• [YOUR GOAL]: Filter the entries, keeping every line with the word "words".

Top of STUDY MATERIAL

(* ===== verification/Prelude.v ===== *)
(** * Verification of the [c-shell] command interpreter and of xv6

    The repository holds two programs: a command interpreter for Linux
    ([c-shell/]) and the teaching operating system xv6 extended with three
    process schedulers ([xv6/]).  This development models the code of both as
    executable definitions, one file per component, and proves what makes
    each component correct.

    ** The programs and their parts

    The shell reads a line ([main.c]), cuts it into tokens ([lexer.c]), checks
    it against a grammar ([parser.c]) and runs it: [execute_command_line] of
    [jobs.c] separates commands at [;] and [&], [execute.c] separates the
    stages of a pipeline, opens files, creates processes and connects them.
    Processes that run in the background or were stopped live in the table of
    [jobs.c], which the SIGCHLD handler updates.  The commands [hop] (change
    the directory, with a history of visited directories), [peek] (print
    files), [reveal] (list a directory), [locate] (find programs), [resume] and
    [ping] (continue and signal jobs), [snoop] (count system calls) and [spy]
    (list the files of a process) run inside the shell.

    The kernel: a trap enters through [trampoline.S] and [trap.c], which call
    the handlers of [syscall.c], [sysproc.c] and [sysfile.c] or those of the devices
    ([console.c], [uart.c], [virtio_disk.c], [plic.c]).  [proc.c] holds the
    process table and the schedulers (round robin, FIFO, MLFQ), [vm.c] and
    [kalloc.c] the memory, [exec.c] starts programs.  Files ([file.c],
    [pipe.c]) rest on inodes and directories ([fs.c]), these on the log
    ([log.c]), the log on the buffer cache ([bio.c]), the cache on the disk.
    [spinlock.c] and [sleeplock.c] protect all of it; [mkfs.c] makes the disk
    image.  In user space run the library ([ulib.c], [printf.c], [umalloc.c]),
    the xv6 shell ([sh.c]), [grep] and small programs.

    ** Files

    Foundations:
    - [Prelude]: outcomes of C code (normal return, undefined behaviour,
      [exit], [panic], a model loop out of fuel) with their sequencing
      [let*] and the predicates [safe] and [wp]; machine integers, C strings
      and buffers, [atoi], [%d] and [fgets]; shared tactics and the hint
      database [cver].  [Bytes]: little-endian words in lists of bytes.
      [Kstring] ([kernel/string.c]).

    The command interpreter:
    - [Lexer], [Parser], [Jobs], [Exec], [Helpers] (the processes that copy for
      several redirections), [Builtins] ([resume.c], [ping.c], [locate.c]), [Reveal], [Snoop], [Spy], [Peek], [Hop], [Shell] (the
      commands together, as the executor calls them) and [Main] (the loop as a step
      on input events).  Linux is reached through classes of operations with
      their laws: [ProcOS] (processes and signals) and [AlarmOS] (the alarm), [ExecOS] and [FdLaws] (descriptors),
      [RevealOS], [TraceOS], [SpyOS], [DirOS] and [DirLaws] (directories).

    The kernel:
    - [Sched] ([proc.c], the timer part of [trap.c]): the record [kernel], one
      function per kernel function, the transition relation [kstep].
      [Spinlock], [Sleeplock]: the locks, cut at their atomic accesses, over
      all interleavings.  [Pipe]: the ring buffer.
    - [Bio], [Log], [Txn]: the buffer cache, the log over it, and transactions
      with crashes at every write.  [Fs], [FsBlocks], [FsContent], [FsTrunc]:
      blocks, inodes and their contents.  [Inode], [Dir]: the inode table,
      directories and paths.
    - [Kalloc], [Vm], [PageTable], [UserMem], [Uvm], [UvmFree], [UvmCopy]: pages,
      page tables, copies between kernel and user, address spaces.
    - [File], [SysFile], [Kexec]: open files, the system calls on them, [exec];
      [Account], [FileInv], [SysInv]: the counting of references over all of these.
    - [Trampoline] (control registers, the assembly as lists of instructions), [Trap]
      ([trap.c], [syscall.c], [plic.c]), [Sysproc] ([sysproc.c]).
    - [Console] ([console.c], [uart.c]), [Printk], [Virtio] and [VirtioInv]
      ([virtio_disk.c]).  [Mkfs], [MkfsInv], [MkfsTree] ([mkfs.c]).

    User space: [Ulib], [Printf], [Umalloc], [Grep], [Ush], [UshParse],
    [UshRun] ([sh.c]) and [Uprogs] (wc, cat, echo, ls, kill, ln, mkdir, rm).

    Layers are connected by classes: [BlockCache]/[CacheLaws] between the log
    and the cache, [TxStore]/[TxLaws] between the file system and the log,
    [PageStore]/[PageLaws] between page tables and pages,
    [Transfers]/[TransferLaws] between files and user memory,
    [ReadOS]/[ReadLaws] and [SbrkOS]/[SbrkLaws] between user programs and the
    kernel, [TrapOS]/[TrapLaws] between the trap code and the rest.  The upper layer is proved
    against the class and the lower one is an instance of it.

    ** What is proved

    - The lexer stops on every line, stays inside its arrays and computes the
      abstract lexer; lexing inverts printing.  The parser decides its grammar
      on every token list.  What the parser accepts, the executor can run.
    - The job table keeps its bounds and distinct job numbers under every
      interleaving of its operations with the signal handler, and when a
      command line with any built-in commands returns; resuming with a timeout
      returns because the alarm was armed.
    - What a stage of an accepted line runs with are exactly its words and
      redirections; every stage of a pipeline gets exactly its two pipe ends and
      no path of the executor leaks a descriptor (but for a failing [pipe] call).
    - [peek] reads backwards in chunks correctly for every chunk size, [hop]
      finds the best entry of its history, [reveal] prints the sorted tree
      whatever order [readdir] uses.
    - Every reachable kernel state has each running process on exactly one CPU,
      live parents, distinct process numbers and valid MLFQ levels; each
      scheduler picks what its policy says.  Locks have one owner and nobody
      sleeps on a free lock.
    - The pointers of the buffer cache form one circle of all buffers in both
      directions.  A transaction is atomic under crashes at any write.  Reading a file gives
      what was written; paths resolve to what the directories say; descriptors,
      files, inodes and pages are counted exactly by every system call.  The
      image that [mkfs] builds satisfies what these theorems ask of a disk.
    - Copies to and from user memory agree with the page table and are inverse; [fork]
      copies an address space, [sbrk] moves its end, and freeing one returns
      all its pages.
    - A trap is transparent: registers saved by the assembly are those that the
      C code and the return find, and the kernel is prepared for the next one.
    - Every interleaving of requests, interrupts and the disk refines a disk
      with atomic requests; the console ring refines a line discipline; a pipe
      is a first-in first-out queue.
    - The xv6 shell parses its language and runs what it parsed; the allocator
      of user space never hands out a byte twice and loses none; [grep] prints the matching lines,
      [wc] counts, and [printf] stays inside its buffer.
    - Some theorems show weaknesses of the code: an array of redirections
      that overflows, leaked pipes, a feeder process that never ends, a log that overflows and panics, an unfair
      MLFQ queue, redirected built-in commands that crash the shell, long lines
      that [grep] skips.

    ** Fuel and bounds

    Loops over positions of a line carry as fuel the number of positions plus
    one (the lexer, [read_lines], the history file, the command loop), the
    parser two calls per token plus three, a walk along the list of buffers
    [NBUF] + 1 rounds, the parser of [sh.c] four calls per
    token plus four; the theorems state that the result is a normal return, so
    the fuel suffices.  Loops over arrays are structural.  [jobs_resume_fg]
    polls until a signal or the end of its processes: its theorem gives the
    number of polls from the armed alarm.  [reveal] recurses at most as deep as the
    tree, [snoop] makes one round per stop of the traced process.  [readi],
    [writei] and [loadseg] make at most [MAXFILE] + 2 rounds, [filewrite] n + 1, copies to user memory one
    per page and two more, [freewalk] descends three levels, [malloc] and
    [free] two rounds per header and four more, [free_chain] one per descriptor
    and one more, [printint] 65 digits, [iappend] a round per byte at most, the
    loops on a descriptor ([grep], [wc], [cat], the helpers of redirections) a
    round per byte and one more.
    A transaction writes at most [TXCAP] = 27 blocks, itrunc frees within one
    bitmap block (the image has one), a page fault needs up to three free
    pages.  Integers whose width matters are wrapped at it ([wrap32], [u32],
    [u64]) or lead to [Undef] where C leaves signed overflow undefined.

    ** What is not modelled

    In the shell, memory allocation failure is modelled in the lexer only and
    [free] has no counterpart; text that [perror] writes is left out; the SIGCHLD
    handler runs between the operations on the job table and in the pauses of
    the loop of [jobs_resume_fg], not inside its passes; [hop] reads the clock
    once per lookup.  In the kernel,
    steps are atomic where the code holds the lock that protects the data (the
    locks themselves are modelled with a sequentially consistent memory), and
    the boot code ([entry.S], [start.c], the order of calls in [main.c]), the
    page table of the kernel ([kvmmake]) and the set-up of the UART are left out.
    A call of [bget] that would sleep on a locked buffer does not return
    ([NoFuel]); [fork] is one step; [sched] is the switch without the checks
    before it; system calls on pipes use laws of the transfers ([Transfers])
    while [Pipe] has the ring itself.  [mkfs] is modelled on a disk whose seeks
    and writes succeed.  Of user space, the test programs
    ([usertests.c], [grind.c] and others), [init], and a failing [malloc] or [fork]
    in [sh.c] are not modelled. *)

From Stdlib Require Export Ascii.
From stdpp Require Export base numbers strings gmap sets pretty option list sorting relations.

Bottom of STUDY MATERIAL

• [RESPONSE TO THIS TASK]:
      database [cver].  [Bytes]: little-endian words in lists of bytes.
    - What a stage of an accepted line runs with are exactly its words and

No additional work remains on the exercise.